**Task to carry out**.
The response should consist of the listing, repeated word for word.
*** Input data ***
Lemma rmsg_setsize_spec m p rm c size :
  pool_ok (Some m) p -> rp_rmsgs p !! m = Some rm -> rm_chunks rm = [c] -> ck_size c = 0 ->
  rm_refcount rm = RMSG_REFCOUNT_UNCOMMITTED_BIAS ->
  0 <= size < 2 ^ 32 - 8 -> align8uint32 size <= rp_max_rmsg_size p ->
  exists p', nn_rmsg_setsize p m size = Some p' /\ pool_ok (Some m) p' /\
    rp_rmsgs p' = <[m := Rmsg (rm_refcount rm) [set_size c (align8uint32 size)]]> (rp_rmsgs p).
Proof.
  intros Hok Hm Hc H0 Hr Hs Ha. destruct (align8_spec size Hs) as [Ha8 Has]. unfold nn_rmsg_setsize.
  rewrite Hm. cbn [mbind option_bind]. rewrite Hc, H0, Hr, !Z.eqb_refl.
  destruct (pk_open _ _ Hok) as (rm1 & c1 & rb & Hm1 & Hl & Hrb & Hcur & _). simplify_eq. rewrite Hc in Hl. simpl in Hl. simplify_eq.
  rewrite Hcur, Hrb. cbn [mbind option_bind]. rewrite (bo_max _ _ _ (pk_rbufs _ _ Hok _ _ Hrb)).
  destruct (Z.leb_spec (align8uint32 size) (rp_max_rmsg_size p)); [|lia]. cbn [andb].
  eexists. split; [done|]. split; [|done].
  pose proof (rmsg_grow_ok m p rm c1 (align8uint32 size) Hok Hm) as Hg. rewrite Hc, Hr in Hg. unfold set_last in Hg. simpl in Hg.
  apply Hg; [done|lia|done].
Qed.

Lemma rmsg_commit_spec m p rm :
  pool_ok (Some m) p -> rp_rmsgs p !! m = Some rm -> RMSG_REFCOUNT_UNCOMMITTED_BIAS <= rm_refcount rm ->
  exists p', nn_rmsg_commit p m = Some p' /\ pool_ok None p' /\
    forall m', refcount_of p' m' = refcount_of p m' - if decide (m' = m) then RMSG_REFCOUNT_UNCOMMITTED_BIAS else 0.
Proof.
  intros Hok Hm Hu. unfold nn_rmsg_commit. rewrite Hm. cbn [mbind option_bind].
  destruct (pk_open _ _ Hok) as (rm1 & c & rb & Hm1 & Hl & Hrb & Hcur & Hfr & Hend). simplify_eq.
  destruct (pk_rmsgs _ _ Hok m rm Hm) as [Hrange (c0 & Hh & _) Hco]. rewrite Forall_forall in Hco.
  pose proof (Hco c ltac:(by apply last_Some_elem_of)) as [C1 C2 [C3 C4]].
  destruct (live_rbuf (Some m) p c0 Hok) as [rb0 Hrb0].
  { rewrite (closed_delete None _ _ _ Hm). apply elem_of_app. left. by apply head_Some_elem_of. }
  pose proof (pk_rbufs _ _ Hok _ _ Hrb) as [_ B2 _ _ B5]. pose proof (bo_pos _ _ _ (pk_rbufs _ _ Hok _ _ Hrb0)) as B5'.
  rewrite Hl, Hh. cbn [mbind option_bind]. rewrite Hcur, Hrb, Hrb0. cbn [mbind option_bind]. rewrite B2.
  unfold uncommitted. rewrite Z.geb_leb. destruct (Z.leb_spec RMSG_REFCOUNT_UNCOMMITTED_BIAS (rm_refcount rm)); [|lia].
  destruct (Z.leb_spec (ck_size c) (rp_max_rmsg_size p)); [|lia]. destruct (Z.eqb_spec (ck_size c mod 8) 0); [|lia].
  rewrite !Z.gtb_ltb. destruct (Z.ltb_spec 0 (rb_n_live_rmsg_chunks rb0)); [|lia]. destruct (Z.ltb_spec 0 (rb_n_live_rmsg_chunks rb)); [|lia].
  rewrite bool_decide_eq_true_2 by done. cbn [andb]. change RMSG_REFCOUNT_UNCOMMITTED_BIAS with (2 ^ 31) in *.
  assert (Hw : wrap_u 32 (rm_refcount rm - 2 ^ 31) = rm_refcount rm - 2 ^ 31) by nowrap.
  rewrite Hw. destruct (Z.eqb_spec (rm_refcount rm - 2 ^ 31) 0) as [Hz|Hz].
  - destruct (free_spec (Some m) p m rm _ Hok Hm Hz) as (b & E & _ & Hok'). rewrite E. eexists. split; [done|].
    unfold without in Hok'. rewrite decide_True in Hok' by done. split; [done|]. intros m'. unfold refcount_of. simpl.
    destruct (decide (m' = m)) as [->|Hne]; [rewrite lookup_delete_eq, Hm; lia|rewrite lookup_delete_ne by done; lia].
  - pose proof (count_only_ok (Some m) p m rm (rm_refcount rm - 2 ^ 31) Hok Hm ltac:(lia)) as Hok1.
    destruct (commit_chunk_ok m _ (Rmsg (wrap_u 32 (rm_refcount rm - 2 ^ 31)) (rm_chunks rm)) c Hok1) as (p' & E & _ & Hok' & Hms & _).
    { simpl. apply lookup_insert_eq. }
    { done. }
    exists p'. split; [done|]. split; [done|]. intros m'. unfold refcount_of. rewrite Hms. simpl.
    destruct (decide (m' = m)) as [->|Hne]; [rewrite lookup_insert_eq, Hm; simpl; lia|rewrite lookup_insert_ne by done; lia].
Qed.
*** End of Input data ***
**Written answer**.
Lemma rmsg_setsize_spec m p rm c size :
  pool_ok (Some m) p -> rp_rmsgs p !! m = Some rm -> rm_chunks rm = [c] -> ck_size c = 0 ->
  rm_refcount rm = RMSG_REFCOUNT_UNCOMMITTED_BIAS ->
  0 <= size < 2 ^ 32 - 8 -> align8uint32 size <= rp_max_rmsg_size p ->
  exists p', nn_rmsg_setsize p m size = Some p' /\ pool_ok (Some m) p' /\
    rp_rmsgs p' = <[m := Rmsg (rm_refcount rm) [set_size c (align8uint32 size)]]> (rp_rmsgs p).
Proof.
  intros Hok Hm Hc H0 Hr Hs Ha. destruct (align8_spec size Hs) as [Ha8 Has]. unfold nn_rmsg_setsize.
  rewrite Hm. cbn [mbind option_bind]. rewrite Hc, H0, Hr, !Z.eqb_refl.
  destruct (pk_open _ _ Hok) as (rm1 & c1 & rb & Hm1 & Hl & Hrb & Hcur & _). simplify_eq. rewrite Hc in Hl. simpl in Hl. simplify_eq.
  rewrite Hcur, Hrb. cbn [mbind option_bind]. rewrite (bo_max _ _ _ (pk_rbufs _ _ Hok _ _ Hrb)).
  destruct (Z.leb_spec (align8uint32 size) (rp_max_rmsg_size p)); [|lia]. cbn [andb].
  eexists. split; [done|]. split; [|done].
  pose proof (rmsg_grow_ok m p rm c1 (align8uint32 size) Hok Hm) as Hg. rewrite Hc, Hr in Hg. unfold set_last in Hg. simpl in Hg.
  apply Hg; [done|lia|done].
Qed.

Lemma rmsg_commit_spec m p rm :
  pool_ok (Some m) p -> rp_rmsgs p !! m = Some rm -> RMSG_REFCOUNT_UNCOMMITTED_BIAS <= rm_refcount rm ->
  exists p', nn_rmsg_commit p m = Some p' /\ pool_ok None p' /\
    forall m', refcount_of p' m' = refcount_of p m' - if decide (m' = m) then RMSG_REFCOUNT_UNCOMMITTED_BIAS else 0.
Proof.
  intros Hok Hm Hu. unfold nn_rmsg_commit. rewrite Hm. cbn [mbind option_bind].
  destruct (pk_open _ _ Hok) as (rm1 & c & rb & Hm1 & Hl & Hrb & Hcur & Hfr & Hend). simplify_eq.
  destruct (pk_rmsgs _ _ Hok m rm Hm) as [Hrange (c0 & Hh & _) Hco]. rewrite Forall_forall in Hco.
  pose proof (Hco c ltac:(by apply last_Some_elem_of)) as [C1 C2 [C3 C4]].
  destruct (live_rbuf (Some m) p c0 Hok) as [rb0 Hrb0].
  { rewrite (closed_delete None _ _ _ Hm). apply elem_of_app. left. by apply head_Some_elem_of. }
  pose proof (pk_rbufs _ _ Hok _ _ Hrb) as [_ B2 _ _ B5]. pose proof (bo_pos _ _ _ (pk_rbufs _ _ Hok _ _ Hrb0)) as B5'.
  rewrite Hl, Hh. cbn [mbind option_bind]. rewrite Hcur, Hrb, Hrb0. cbn [mbind option_bind]. rewrite B2.
  unfold uncommitted. rewrite Z.geb_leb. destruct (Z.leb_spec RMSG_REFCOUNT_UNCOMMITTED_BIAS (rm_refcount rm)); [|lia].
  destruct (Z.leb_spec (ck_size c) (rp_max_rmsg_size p)); [|lia]. destruct (Z.eqb_spec (ck_size c mod 8) 0); [|lia].
  rewrite !Z.gtb_ltb. destruct (Z.ltb_spec 0 (rb_n_live_rmsg_chunks rb0)); [|lia]. destruct (Z.ltb_spec 0 (rb_n_live_rmsg_chunks rb)); [|lia].
  rewrite bool_decide_eq_true_2 by done. cbn [andb]. change RMSG_REFCOUNT_UNCOMMITTED_BIAS with (2 ^ 31) in *.
  assert (Hw : wrap_u 32 (rm_refcount rm - 2 ^ 31) = rm_refcount rm - 2 ^ 31) by nowrap.
  rewrite Hw. destruct (Z.eqb_spec (rm_refcount rm - 2 ^ 31) 0) as [Hz|Hz].
  - destruct (free_spec (Some m) p m rm _ Hok Hm Hz) as (b & E & _ & Hok'). rewrite E. eexists. split; [done|].
    unfold without in Hok'. rewrite decide_True in Hok' by done. split; [done|]. intros m'. unfold refcount_of. simpl.
    destruct (decide (m' = m)) as [->|Hne]; [rewrite lookup_delete_eq, Hm; lia|rewrite lookup_delete_ne by done; lia].
  - pose proof (count_only_ok (Some m) p m rm (rm_refcount rm - 2 ^ 31) Hok Hm ltac:(lia)) as Hok1.
    destruct (commit_chunk_ok m _ (Rmsg (wrap_u 32 (rm_refcount rm - 2 ^ 31)) (rm_chunks rm)) c Hok1) as (p' & E & _ & Hok' & Hms & _).
    { simpl. apply lookup_insert_eq. }
    { done. }
    exists p'. split; [done|]. split; [done|]. intros m'. unfold refcount_of. rewrite Hms. simpl.
    destruct (decide (m' = m)) as [->|Hne]; [rewrite lookup_insert_eq, Hm; simpl; lia|rewrite lookup_insert_ne by done; lia].
Qed.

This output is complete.